Aさんは子どもを何とか授かりたいとの必死の思いから不妊治療に真剣に取り組んでいましたが,その最中の突然の解雇でした。
有給休暇の申請は,当然のことながら労働者の権利であって,使用者がそれを拒否することはできません。使用者は,事業の正常な運営上やむを得ない場合に,時季変更権を行使できるだけです。
Aさんは,突然の解雇に対し納得できず労働組合に相談し,また,私達(田篭,後藤弁護士《現:女性総合法律事務所ラレーヌビクトリア》)に相談に来られました。
相談をお聞きして不当な解雇であることは明白でした。しかし,現実に職場復帰をするまでには時間もかかり,その間生活に行き詰ることになってしまいます。
そこで,まず,生活費を確保するため,裁判所に給与の仮払いを求める手続をとりました。

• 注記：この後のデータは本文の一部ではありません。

(** * Idempotency_Engine/main.py — the idempotent payment processor

    A shallow embedding of [PaymentProcessor] (class, store and
    [process_payment]) together with the properties of the engine
    specification that can be stated over it.

    Conventions of the embedding:
    - [self.processed_keys : dict[str, str]] is a [gmap string string];
      [key in d] is a lookup, [d[key] = v] is an insert;
    - [print] appends a line to the [stdout] field of the world;
    - [random.random()] reads the next sample of a tape of rationals, the
      exact values of the floats the generator would return;
    - a Python call either returns a value or raises; in both cases the
      mutations done so far stay in the world. *)

From Stdlib Require Import QArith.
From stdpp Require Import gmap strings pretty.

Open Scope string_scope.
Open Scope Z_scope.

(** ** decimal.Decimal: representation and [str] *)

Module Dec.

(** The three shapes of a [Decimal] object: [_sign], the coefficient
    [_int] (a string of decimal digits without leading zeros, here the
    number it spells) and [_exp]; the infinities ([_exp = 'F']); quiet
    and signalling NaN ([_exp = 'n'] / ['N']) with their payload. *)
Inductive Decimal : Type :=
| Finite (sign : bool) (coefficient : N) (exp : Z)
| Infinity (sign : bool)
| NaN (sign signaling : bool) (payload : string).

Definition sign_prefix (sign : bool) : string :=
  if sign then "-" else EmptyString.

Fixpoint zeros (n : nat) : string :=
  match n with
  | O => EmptyString
  | S n' => "0" +:+ zeros n'
  end.

(** ["%+d" % z] *)
Definition format_plus_d (z : Z) : string :=
  if z <? 0 then "-" +:+ pretty (Z.abs_N z) else "+" +:+ pretty (Z.abs_N z).

(** [Decimal.__str__] (scientific notation, [context.capitals = 1]);
    an f-string field [{amount}] with an empty format specification
    produces the same text. *)
Definition str (d : Decimal) : string :=
  match d with
  | Infinity s => sign_prefix s +:+ "Infinity"
  | NaN s false p => sign_prefix s +:+ "NaN" +:+ p
  | NaN s true p => sign_prefix s +:+ "sNaN" +:+ p
  | Finite s c e =>
      let int_ := pretty c in
      let len := Z.of_nat (String.length int_) in
      let leftdigits := e + len in
      let dotplace :=
        if (e <=? 0) && (-6 <? leftdigits) then leftdigits else 1 in
      let intpart :=
        if dotplace <=? 0 then "0"
        else if len <=? dotplace
             then int_ +:+ zeros (Z.to_nat (dotplace - len))
             else String.substring 0 (Z.to_nat dotplace) int_ in
      let fracpart :=
        if dotplace <=? 0 then "." +:+ zeros (Z.to_nat (- dotplace)) +:+ int_
        else if len <=? dotplace then EmptyString
             else "." +:+ String.substring (Z.to_nat dotplace)
                                    (Z.to_nat (len - dotplace)) int_ in
      let exp :=
        if leftdigits =? dotplace then EmptyString
        else "E" +:+ format_plus_d (leftdigits - dotplace) in
      sign_prefix s +:+ intpart +:+ fracpart +:+ exp
  end.

(** [d.is_finite()] *)
Definition is_finite (d : Decimal) : bool :=
  match d with Finite _ _ _ => true | _ => false end.

(** [d < 0]: a negative sign on a non-zero number or on an infinity;
    every comparison with a NaN is false. *)
Definition is_negative (d : Decimal) : bool :=
  match d with
  | Finite s c _ => s && negb (c =? 0)%N
  | Infinity s => s
  | NaN _ _ _ => false
  end.

End Dec.

Abbreviation Decimal := Dec.Decimal.

(** [Decimal("1000.00")], the amount of the demonstration driver, and
    [Decimal("-5.00")]. *)
Definition amount_1000_00 : Decimal := Dec.Finite false 100000 (-2).
Definition amount_minus_5_00 : Decimal := Dec.Finite true 500 (-2).
Definition amount_50_00 : Decimal := Dec.Finite false 5000 (-2).

(** ** Floats of [random.random()] and the literal [0.2] *)

(** The binary64 value denoted by the literal [0.2]. *)
Definition float_0_2 : Q := 3602879701896397 # 18014398509481984.

(** [x < y] on floats, through their exact values. *)
Definition float_lt (x y : Q) : bool :=
  (Qnum x * Zpos (Qden y) <? Qnum y * Zpos (Qden x))%Z.

(** ** The world a call runs in *)

Record world : Type := World {
  processed_keys : gmap string string;  (* self.processed_keys *)
  stdout : list string;                 (* lines printed so far *)
  random_tape : nat -> Q;               (* the samples of the generator *)
  random_pos : nat                      (* samples consumed so far *)
}.

Inductive exception : Type :=
| ConnectionError (message : string).

Inductive result (A : Type) : Type :=
| Return (value : A)
| Raise (e : exception).
Arguments Return {A} value.
Arguments Raise {A} e.

(** Computations over the world that may raise. *)
Definition Py (A : Type) : Type := world -> result A * world.

#[global] Instance Py_ret : MRet Py := fun A a w => (Return a, w).

#[global] Instance Py_bind : MBind Py := fun A B f m w =>
  match m w with
  | (Return a, w') => f a w'
  | (Raise e, w') => (Raise e, w')
  end.

Definition raise {A : Type} (e : exception) : Py A :=
  fun w => (Raise e, w).

(** [key in self.processed_keys] *)
Definition dict_contains (key : string) : Py bool :=
  fun w => (Return (match processed_keys w !! key with
                    | Some _ => true
                    | None => false
                    end), w).

(** [self.processed_keys[key] = value] *)
Definition dict_setitem (key value : string) : Py unit :=
  fun w => (Return tt,
            {| processed_keys := <[key := value]> (processed_keys w);
               stdout := stdout w;
               random_tape := random_tape w;
               random_pos := random_pos w |}).

(** [print(line)] *)
Definition print (line : string) : Py unit :=
  fun w => (Return tt,
            {| processed_keys := processed_keys w;
               stdout := stdout w ++ [line];
               random_tape := random_tape w;
               random_pos := random_pos w |}).

(** [random.random()] *)
Definition random_random : Py Q :=
  fun w => (Return (random_tape w (random_pos w)),
            {| processed_keys := processed_keys w;
               stdout := stdout w;
               random_tape := random_tape w;
               random_pos := S (random_pos w) |}).

(** ** PaymentProcessor *)

(** [PaymentProcessor.__init__]: an empty store. *)
Definition init (tape : nat -> Q) : world :=
  {| processed_keys := ∅; stdout := []; random_tape := tape; random_pos := 0 |}.

Definition already_processed : string := "Payment already processed.".

Definition network_failed : string :=
  "Payment succeeded but Nigerian bank network failed while responding.".

(** [f"Processing payment of {amount} with key {idempotency_key}..."] *)
Definition processing_line (amount : Decimal) (idempotency_key : string) : string :=
  "Processing payment of " +:+ Dec.str amount +:+ " with key "
    +:+ idempotency_key +:+ "...".

(** [f"Success: processed payment of {amount} with key {idempotency_key}"] *)
Definition success_message (amount : Decimal) (idempotency_key : string) : string :=
  "Success: processed payment of " +:+ Dec.str amount +:+ " with key "
    +:+ idempotency_key.

Definition process_payment (idempotency_key : string) (amount : Decimal)
  : Py string :=
  seen ← dict_contains idempotency_key;
  if (seen : bool) then mret already_processed
  else
    print (processing_line amount idempotency_key);;
    let result := success_message amount idempotency_key in
    dict_setitem idempotency_key result;;
    r ← random_random;
    if float_lt r float_0_2
    then raise (ConnectionError network_failed)
    else mret result.

(** ** The caller's view (the driver's try/except around each call) *)

Inductive status : Type := Successful | AlreadyProcessed | Failed.

Definition status_of (r : result string) : status :=
  match r with
  | Return outcome_message =>
      if String.eqb outcome_message already_processed
      then AlreadyProcessed else Successful
  | Raise (ConnectionError _) => Failed
  end.

(** A caller that issues the calls one after the other, catching the
    [ConnectionError] of each as the driver does, and collects the
    responses. *)
Fixpoint run_calls (calls : list (string * Decimal)) (w : world)
  : list (result string) * world :=
  match calls with
  | [] => ([], w)
  | (key, amount) :: rest =>
      let '(r, w1) := process_payment key amount w in
      let '(rs, w2) := run_calls rest w1 in
      (r :: rs, w2)
  end.

(** ** Definitions used to state the properties *)

(** The world once lines 51-53 have run: the line is printed and the
    result is stored, no sample has been drawn yet. *)
Definition after_commit (idempotency_key : string) (amount : Decimal)
  (w : world) : world :=
  snd ((print (processing_line amount idempotency_key);;
        dict_setitem idempotency_key
          (success_message amount idempotency_key)) w).

(** The world after the draw of line 56. *)
Definition after_draw (w : world) : world := snd (random_random w).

裁判所は,Aさんの主張を認め医療クリニックに給与の仮払いを命じました。
その後,訴訟を起こし,平成25年2月7日,ついに裁判所での判決が下されました。裁判でも医療クリニック側は非を認めず,あくまでAさんの解雇 を主張していましたが,判決内容はAさんの主張をすべて認め,Aさんの職場復帰を認める完全勝訴判決でした。この判決に対しては医療クリニック側の控訴も 予想されましたが,医療クリニックも控訴を断念し判決が確定しました。
Aさんの一番の望みは職場復帰でした。現時点では自宅待機となっていますが,近いところで職場復帰が果たされる予定です。
勝訴判決後のAさんの笑顔が忘れられません。